Persevering with her ideas, she revealed why the pro-lifers possible hated this episode: as a result of she “put a line in Riker’s mouth that was very pro-choice … He says, ‘I informed you you could’t clone me and you probably did it in opposition to my will, and I’ve the proper to have management over my very own physique.’” She clarified that that is precisely how she felt, stating, “and it was my soapbox, and it was one I received to get on,” with full assist from then-showrunner Maurice Hurley.
An Total Shipload Of Irish Stereotypes

If that’s not dangerous sufficient, her episode additionally angered Irish-People for its offensive stereotypes of Irish individuals. You see, the second colony is explicitly Irish (this was Hurley’s suggestion), and its characters are portrayed as ignorant farmers who need to spend all of their time making infants and getting drunk.

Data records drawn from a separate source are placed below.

(** ** What the process finds *)

(** The answers of the system: the configuration file as each of the two
    loads finds it, the log file, the key files and directories, the
    environment variable CLUSTER_SECRET_KEY, the host name, the memberlist
    library, the S3 bucket, and whether [http.ServeMux] refuses a pattern that
    is no plain path. *)
Record World : Type := mkWorld {
  wd_first_load : result error Config;
  wd_second_load : result error Config;
  wd_log_refused : option error;
  wd_os : OS;
  wd_arc_key : result error string;
  wd_dkim_key : result error string;
  wd_key_directory : result error bool;
  wd_selector_map : map_file;
  wd_secret_env : string;
  wd_hostname : result error string;
  wd_ml_default : MemberlistConfig;
  wd_ml_create : MemberlistConfig -> result error memberlist;
  wd_ml_join : list string -> memberlist -> memberlist;
  wd_s3 : result error unit;
  wd_mux_refuses : string -> bool
}.

(** ** Listeners *)

Inductive service : Type := MetricsService | AdminService | ChallengeService | DeliveryService.
#[export] Instance service_eq_dec : EqDecision service.
Proof. solve_decision. Defined.
Inductive security : Type := Plain | CertificateFiles (cert key : string) | Acme.

Record listener : Type := mkListener {
  ln_service : service;
  ln_addr : string;
  ln_routes : list string;
  ln_security : security;
  ln_read_timeout : Z;
  ln_write_timeout : Z;
  ln_idle_timeout : Z
}.
(** The first lines of [cmdStats]. *)
Definition stats_url (serverURL : string) (cfg : option Config) : string :=
  let metricsPath := match cfg with
                     | Some cfg => if is_empty (metrics_Path (Metrics cfg)) then "/metrics" else metrics_Path (Metrics cfg)
                     | None => "/metrics"
                     end in
  let url := if negb (is_empty serverURL) then serverURL
             else match cfg with
                  | Some cfg => if negb (is_empty (metrics_Bind (Metrics cfg))) then url_of_bind (metrics_Bind (Metrics cfg))
                                else "http://localhost:8083"
                  | None => "http://localhost:8083"
                  end in
  url +:+ metricsPath.

(** ** Requests *)

(** [client.Do] of a GET: the URL and the credentials; the status and the body
    of the answer. *)
Definition http_client : Type := string -> option (string * string) -> result error (Z * Body).

Definition http_get_with_auth (client_Do : http_client) (url username password : string) : result error string :=
  let? resp := client_Do url (if is_empty username then None else Some (username, password)) in
  let '(statusCode, respBody) := resp in
  let? body := read_all respBody in
  if negb (statusCode =? 200) && negb (statusCode =? 503)
  then Err (ErrText ("HTTP " +:+ fmt_d statusCode +:+ ": " +:+ body))
  else Ok body.

(** ** [json.Unmarshal] into the response *)

(** The whole text is one value. *)
Definition json_value (s : string) : option json :=
  match parse_json s with
  | Some (v, rest) => if is_empty (skip_ws rest) then Some v else None
  | None => None
  end.

Definition decode_int (v : json) (old : Z) : option Z :=
  match v with JNum t => atoi64 t | JNull => Some old | _ => None end.
(** [strconv.ParseUint] at 64 bits. *)
Definition parse_uint64 (s : string) : option Z :=
  if is_empty s then None
  else match digits_val 0 s with Some n => if n <? 2 ^ 64 then Some n else None | None => None end.
Definition decode_uint64 (v : json) (old : Z) : option Z :=
  match v with JNum t => parse_uint64 t | JNull => Some old | _ => None end.

Definition set_system (k : string) (v : json) (s : SystemHealth) : option SystemHealth :=
  if names "go_version" k then
    option_map (fun x => mkSystemHealth x (Goroutines s) (MemoryMB s) (MemoryAllocMB s)) (decode_string v (GoVersion s))
  else if names "goroutines" k then
    option_map (fun x => mkSystemHealth (GoVersion s) x (MemoryMB s) (MemoryAllocMB s)) (decode_int v (Goroutines s))
  else if names "memory_mb" k then
    option_map (fun x => mkSystemHealth (GoVersion s) (Goroutines s) x (MemoryAllocMB s)) (decode_uint64 v (MemoryMB s))
  else if names "memory_alloc_mb" k then
    option_map (fun x => mkSystemHealth (GoVersion s) (Goroutines s) (MemoryMB s) x) (decode_uint64 v (MemoryAllocMB s))
  else Some s.

Definition set_cluster (k : string) (v : json) (c : ClusterHealth) : option ClusterHealth :=
  if names "enabled" k then
    option_map (fun x => mkClusterHealth x (NodeCount c) (Leader c)) (decode_bool v (ch_Enabled c))
  else if names "node_count" k then
    option_map (fun x => mkClusterHealth (ch_Enabled c) x (Leader c)) (decode_int v (NodeCount c))
  else if names "leader" k then
    option_map (fun x => mkClusterHealth (ch_Enabled c) (NodeCount c) x) (decode_string v (Leader c))
  else Some c.

(** A pointer field: null clears it, an object is decoded over what it
    points to. *)
Definition no_cluster : ClusterHealth := mkClusterHealth false 0 "".
Definition decode_cluster (v : json) (old : option ClusterHealth) : option (option ClusterHealth) :=
  match v with
  | JNull => Some None
  | _ => option_map Some (decode_struct set_cluster v (default no_cluster old))
  end.

Definition set_health (k : string) (v : json) (h : HealthResponse) : option HealthResponse :=
  if names "status" k then
    option_map (fun x => mkHealthResponse x (hr_Timestamp h) (Uptime h) (System h) (hr_Cluster h)) (decode_string v (hr_Status h))
  else if names "timestamp" k then
    option_map (fun x => mkHealthResponse (hr_Status h) x (Uptime h) (System h) (hr_Cluster h)) (decode_string v (hr_Timestamp h))
  else if names "uptime" k then
    option_map (fun x => mkHealthResponse (hr_Status h) (hr_Timestamp h) x (System h) (hr_Cluster h)) (decode_string v (Uptime h))
  else if names "system" k then
    option_map (fun x => mkHealthResponse (hr_Status h) (hr_Timestamp h) (Uptime h) x (hr_Cluster h)) (decode_struct set_system v (System h))
  else if names "cluster" k then
    option_map (fun x => mkHealthResponse (hr_Status h) (hr_Timestamp h) (Uptime h) (System h) x) (decode_cluster v (hr_Cluster h))
  else Some h.

Definition no_health : HealthResponse := mkHealthResponse "" "" "" (mkSystemHealth "" 0 0 0) None.
Definition unmarshal_health (body : string) : option HealthResponse :=
  match json_value body with
  | Some v => decode_struct set_health v no_health
  | None => None
  end.

(** ** The report *)

(** ["%-22s"]: the labels are ASCII. *)
Fixpoint spaces (n : nat) : string := match n with O => "" | S n => String " " (spaces n) end.
Definition padded_label (s : string) : string := s +:+ spaces (22 - slen s).
Definition report_line (label value : string) : string := "  " +:+ padded_label label +:+ " " +:+ value.

Section Report.
Context `{Unicode}.
Definition health_report (health : HealthResponse) : list string :=
  [(if negb (seqb (hr_Status health) "healthy") then "✗" else "✓") +:+ " Status: " +:+ to_upper (hr_Status health); "";
   "Server"; "──────"; report_line "Timestamp:" (hr_Timestamp health); report_line "Uptime:" (Uptime health); "";
   "System"; "──────"; report_line "Go version:" (GoVersion (System health));
   report_line "Goroutines:" (fmt_d (Goroutines (System health)));
   report_line "Memory (sys):" (fmt_d (MemoryMB (System health)) +:+ " MB");
   report_line "Memory (alloc):" (fmt_d (MemoryAllocMB (System health)) +:+ " MB"); ""] ++
  match hr_Cluster health with
  | Some c =>
      if ch_Enabled c then
        ["Cluster"; "───────"; report_line "Node count:" (fmt_d (NodeCount c)); report_line "Leader:" (Leader c); ""]
      else []
  | None => []
  end.

(** [cmdHealth]: the lines printed, or the message of [fatal]. *)
Definition cmd_health (client_Do : http_client) (serverURL : string) (cfg : option Config) : result error (list string) :=
  let url := resolve_admin_url serverURL cfg in
  let username := match cfg with Some cfg => admin_Username (Admin cfg) | None => "" end in
  let password := match cfg with Some cfg => admin_Password (Admin cfg) | None => "" end in
  match http_get_with_auth client_Do (url +:+ "/health") username password with
  | Err e => Err (ErrWrap ("Failed to get health status: " +:+ error_text e) e)
  | Ok body =>
      match unmarshal_health body with
      | None => Err (ErrText "Failed to parse health response")
      | Some health => Ok (health_report health)
      end
  end.
End Report.
(* ===== verification/CommandLine.v ===== *)
(** * The command lines (cmd/strela-server/main.go, cmd/strela-admin/main.go)

    The flags of the two programs, as Go's package [flag] reads them, with
    [time.ParseDuration] for the timeout; which command the tool runs, and
    with which status it ends when it runs none. *)

From stdpp Require Import base gmap list strings.
From Stdlib Require Import ZArith Lia Ascii.
From S2P Require Import Prelude GoString GoFloat GoTime.
#[local] Open Scope Z_scope.

(** ** [time.ParseDuration] *)

Definition two63 : Z := 2 ^ 63.

(** [leadingInt]: the digits at the start, and the rest; [None]: too large. *)
Fixpoint leading_int (x : Z) (s : string) : option (Z * string) :=
  match s with
  | String c rest =>
      if is_digit c then
        if two63 / 10 <? x then None
        else let x := x * 10 + (byte_of c - 48) in
             if two63 <? x then None else leading_int x rest
      else Some (x, s)
  | EmptyString => Some (x, s)
  end.

(** [leadingFraction]: digits that do not fit are skipped. *)
Fixpoint leading_fraction (x : Z) (scale : float64) (overflow : bool) (s : string) : Z * float64 * string :=
  match s with
  | String c rest =>
      if is_digit c then
        if overflow then leading_fraction x scale true rest
        else if (two63 - 1) / 10 <? x then leading_fraction x scale true rest
        else let y := x * 10 + (byte_of c - 48) in
             if two63 <? y then leading_fraction x scale true rest
             else leading_fraction y (fmul scale (float_of_int 10)) false rest
      else (x, scale, s)
  | EmptyString => (x, scale, s)
  end.

Definition unit_of (u : string) : option Z :=
  if seqb u "ns" then Some 1
  else if seqb u "us" || seqb u (bytes [194; 181] +:+ "s") || seqb u (bytes [206; 188] +:+ "s") then Some 1000
  else if seqb u "ms" then Some 1000000
  else if seqb u "s" then Some second
  else if seqb u "m" then Some minute
  else if seqb u "h" then Some hour
  else None.

(** The letters of a unit: up to a dot or a digit. *)
Fixpoint take_unit (s : string) : string * string :=
  match s with
  | String c rest =>
      if is_digit c || bool_decide (c = "."%char) then ("", s)
      else let '(u, r) := take_unit rest in (String c u, r)
  | EmptyString => ("", "")
  end.

(** One number with its unit, added to [d]. *)
Definition duration_part (d : Z) (s : string) : option (Z * string) :=
  match leading_int 0 s with
  | None => None
  | Some (v, s1) =>
      let pre := negb (slen s1 =? slen s)%nat in
      let '(f, scale, s2, post) :=
        match s1 with
        | String "."%char s1' =>
            let '(f, scale, s2) := leading_fraction 0 fone false s1' in
            (f, scale, s2, negb (slen s2 =? slen s1')%nat)
        | _ => (0, fone, s1, false)
        end in
      if negb (pre || post) then None
      else
        let '(u, s3) := take_unit s2 in
        match unit_of u with
        | None => None
        | Some unit =>
            if two63 / unit <? v then None
            else
              let v := v * unit in
              let v := if 0 <? f then v + int_of_float (fmul (float_of_int f) (fdiv (float_of_int unit) scale)) else v in
              if two63 <? v then None
              else if two63 <? d + v then None else Some (d + v, s3)
        end
  end.

(** Every part takes at least one byte; the fuel is the length of the text. *)
Fixpoint duration_parts (fuel : nat) (d : Z) (s : string) : option Z :=
  match s with
  | EmptyString => Some d
  | String c _ =>
      match fuel with
      | O => None
      | S fuel =>
          if negb (is_digit c || bool_decide (c = "."%char)) then None
          else match duration_part d s with
               | Some (d, s) => duration_parts fuel d s
               | None => None
               end
      end
  end.

Definition parse_duration (s : string) : option Z :=
  let '(neg, s) := match s with
                   | String "-"%char rest => (true, rest)
                   | String "+"%char rest => (false, rest)
                   | _ => (false, s)
                   end in
  if seqb s "0" then Some 0
  else if is_empty s then None
  else match duration_parts (slen s) 0 s with
       | None => None
       | Some d => if neg then Some (- d) else if two63 - 1 <? d then None else Some d
       end.

Example parsed_durations :
  map parse_duration ["10s"; "1.5h"; "2h45m30s"; "-1m"; "0"; "300ms"; ".5s"; "1h.s"; "10"; ""; "s"; "5d"; "9223372036854775808ns"] =
  [Some (10 * second); Some (90 * minute); Some (2 * hour + 45 * minute + 30 * second); Some (- minute); Some 0;
   Some (300 * 1000000); Some (500 * 1000000); None; None; None; None; None; None].
Proof. vm_compute. reflexivity. Qed.
(** Lines 353-379. *)
Definition persistValue (config : SetupConfig.t) (variable : EnvVariable.t)
    (value projectDir : string) : M unit :=
  if accepted variable value then
    let* updatedFiles :=
      write_projects config variable value projectDir
        (EnvVariable.projects variable) [] in
    report_set config variable updatedFiles
  else report_skipped config variable.

(** Lines 322-351: the value of one variable. *)
Definition resolveValue (config : SetupConfig.t) (values : Values.t)
    (projectDir : string) (step : SetupStep.t) (variable : EnvVariable.t)
  : M string :=
  let* existingValue :=
    getExistingValue (SetupConfig.projects config) variable projectDir in
  let defaultValue := computeDefault values variable existingValue in
  determineValue step variable defaultValue.

(** Lines 300-380: the body of the loop over [step.variables]. *)
Definition processVariable (config : SetupConfig.t) (values : Values.t)
    (projectDir : string) (step : SetupStep.t) (variable : EnvVariable.t)
  : M unit :=
  customConsole_log config
    (chalk H Cyan (String Js.newline (EnvVariable.details variable)
                   +:+ String Js.newline "")) ;;;
  show_info config values variable ;;;
  let* value := resolveValue config values projectDir step variable in
  persistValue config variable value projectDir.

(** Lines 266-280: what a step prints first. *)
Definition announceStep (config : SetupConfig.t) (index : nat)
    (step : SetupStep.t) : M unit :=
  customConsole_log config
    (chalk H BoldBlue
       (String Js.newline "📍 Step " +:+ pretty (index + 1)
        +:+ ": " +:+ SetupStep.title step)) ;;;
  (if Js.truthy (SetupStep.description step)
   then customConsole_log config
          (chalk H Dim (String Js.newline
                          (default "" (SetupStep.description step))))
   else ret tt) ;;;
  customConsole_log config
    (chalk H White (String Js.newline (SetupStep.instructions step))) ;;;
  match SetupStep.additionalInstructions step with
  | Some additional =>
      customConsole_log config
        (chalk H Yellow
           (String Js.newline "ℹ️  Additional Instructions:")) ;;;
      for_each additional (fun instruction =>
        customConsole_log config
          (chalk H Yellow ("  • " +:+ instruction))) ;;;
      customConsole_log config ""
  | None => ret tt
  end.

Definition optional_question : string :=
  "This step is optional. Would you like to set it up?".

(** Line 284: whether the step asks before it starts. *)
Definition asks_to_skip (step : SetupStep.t) : bool :=
  is_false (SetupStep.required step)
  && negb (is_false (SetupStep.interactive step)).
Definition setDragState (d : option DragState) (u : UI) : UI :=
  mkUI (world u) d (dragOver u) (alerts u).

Definition alert (msg : string) (u : UI) : UI :=
  mkUI (world u) (dragState u) (dragOver u) (alerts u ++ [msg]).

(** [try { await m } catch { alert(msg) }]. *)
Definition run_or_alert (m : M unit) (msg : string) (u : UI) : UI :=
  match m (world u) with
  | (Ok _, w') => mkUI w' (dragState u) (dragOver u) (alerts u)
  | (Err _, w') => alert msg (mkUI w' (dragState u) (dragOver u) (alerts u))
  end.

Section WithContext.

Variable localeCompare : string -> string -> Z.

(** [moveFile] comes from [useFileSystem()]; the provider under
    [src/context] does not define it, so the handlers take it as given. *)
Variable moveFile : Handle -> Handle -> string -> M unit.

(** [handleDelete]; [confirmed] is the answer to [confirm(...)]. *)
Definition handleDelete (n : FileNode) (parent : Handle) (confirmed : bool)
    (u : UI) : UI :=
  if confirmed
  then run_or_alert (deleteEntry localeCompare parent (name n)) "Failed to delete" u
  else u.

(** [onDrop] of the row of node [n]. *)
Definition onDrop (n : FileNode) (u : UI) : UI :=
  let u := setIsDragOver_false n u in
  match kind n, dragState u with
  | KDirectory, Some d =>
      if isSameEntry (parentHandle d) (handle n) then u
      else
        let u := run_or_alert
                   (moveFile (parentHandle d) (handle n) (name (node d)))
                   "Failed to move file" u in
        setDragState None u
  | _, _ => u
  end.

(** [handleRootDrop] of the tree's background. *)
Definition handleRootDrop (u : UI) : UI :=
  match dragState u, rootHandle (state (world u)) with
  | Some d, Some root =>
      if isSameEntry (parentHandle d) root then setDragState None u
      else
        let u := run_or_alert
                   (moveFile (parentHandle d) root (name (node d)))
                   "Failed to move file" u in
        setDragState None u
  | _, _ => u
  end.

(** Modelled from the spec: [moveFile(sourceParent, destParent, name)] is
    missing from the sources.  It rejects when both parents are the same
    location; otherwise it reads the source bytes, creates the same-named
    entry under the destination, writes the bytes, removes the source
    entry and rescans. *)
Definition moveFile_spec (src dst : Handle) (name : string) : M unit :=
  if isSameEntry src dst then throw InvalidModificationError
  else
    content <- readFileContent (child src name KFile) ;;
    act (fun d => rbind (getFileHandle dst name true d) (fun r => Ok (snd r))) ;;;
    saveFileContent (child dst name KFile) content ;;;
    act (removeEntry src name false) ;;;
    refreshDirectory localeCompare.

(** The drag handlers of a row.  A directory row has no [dragstart]
    listener and its handler cancels the drag. *)
Definition setIsDragOver_true (n : FileNode) (u : UI) : UI :=
  mkUI (world u) (dragState u)
       (id n :: filter (fun i => negb (String.eqb i (id n))) (dragOver u))
       (alerts u).

Definition onDragStart (n : FileNode) (parent : Handle) (u : UI) : UI :=
  match kind n with
  | KDirectory => u
  | KFile => setDragState (Some (mkDrag n parent)) u
  end.

Definition onDragOver (n : FileNode) (u : UI) : UI :=
  match kind n, dragState u with
  | KDirectory, Some _ => setIsDragOver_true n u
  | _, _ => u
  end.

Definition onDragLeave (n : FileNode) (u : UI) : UI := setIsDragOver_false n u.

Definition onDragEnd (n : FileNode) (u : UI) : UI :=
  setIsDragOver_false n (setDragState None u).

(** [type InlineAddState], when not [null]. *)
Inductive AddType : Type := AddFile | AddFolder.

Record InlineAdd : Type := mkInlineAdd {
  addType : AddType;
  addParent : Handle;
  parentId : string
}.

(** [handleInlineSubmit] and [handleRootInlineSubmit]: the same body.  An
    error of the creation is caught and dropped; the result is the world
    and the new [inlineAdd]. *)
Definition handleInlineSubmit (inlineAdd : option InlineAdd) (name : string)
    (u : UI) : UI * option InlineAdd :=
  match inlineAdd with
  | None => (u, None)
  | Some a =>
      let m := match addType a with
               | AddFile => createFile localeCompare (addParent a) name
               | AddFolder => createFolder localeCompare (addParent a) name
               end in
      (mkUI (snd (m (world u))) (dragState u) (dragOver u) (alerts u), None)
  end.
(** * RBrowser: the web-based ROOT browser prototype

    A shallow embedding of [gui/browserv7/src/RBrowser.cxx] and the
    properties of its command dispatcher, canvas registry and
    file-saving helper.

    The browser object, the web window it talks through and the parts of
    the host it touches (working directory, local files, interpreter) are
    an explicit state; every member function is a computation over that
    state which either returns or raises.  What the ROOT framework
    provides and this file only calls (the browsable tree, TBufferJSON,
    object cloning, window addresses) is an interface, [Framework].

    The diagnostic [printf] calls of the source write to the process'
    standard output only and are not part of the state. *)

From Stdlib Require Import String Ascii ZArith Lia.
From stdpp Require Import base option list strings gmap pretty.

Local Open Scope string_scope.
Local Open Scope list_scope.
Local Open Scope Z_scope.

(** ** std::string *)

Module StdString.

(** [size()] *)
Definition size (s : string) : nat := String.length s.

(** The characters from position [pos] on, clamped at the end. *)
Fixpoint drop (pos : nat) (s : string) : string :=
  match pos, s with
  | O, _ => s
  | S _, EmptyString => EmptyString
  | S p, String _ r => drop p r
  end.

(** The first [len] characters, clamped at the end. *)
Fixpoint take (len : nat) (s : string) : string :=
  match len, s with
  | O, _ => EmptyString
  | S _, EmptyString => EmptyString
  | S n, String c r => String c (take n r)
  end.

(** [s.compare(0, len, lit) == 0]: the first [min len size] characters
    of [s] are compared with [lit]; position 0 is never out of range. *)
Definition compare0 (s : string) (len : nat) (lit : string) : bool :=
  String.eqb (take len s) lit.

(** [s.find(c)] for a single character: [None] is [npos]. *)
Fixpoint find (c : ascii) (s : string) : option nat :=
  match s with
  | EmptyString => None
  | String d r => if Ascii.eqb d c then Some O else S <$> find c r
  end.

Including insult to harm, all of those characters converse with probably the most exaggerated accents tv has ever identified. It was an episode that Irish actor Colm Meaney hatedand after he grew to become a full forged member on Deep House 9he satisfied the showrunner to keep away from channeling stereotypes and placing a leprechaun into the episode “If Needs Have been Horses.”

“Up the Lengthy Ladder” recurrently ranks as one of many worst TNG episodes of all time. Nonetheless, the offensive Irish stereotype characters on this episode do supply a tried and true resolution to the numerous issues Trekkies have with NuTrek reveals like Discovery and Starfleet Academy: simply drink till you lastly like what you see.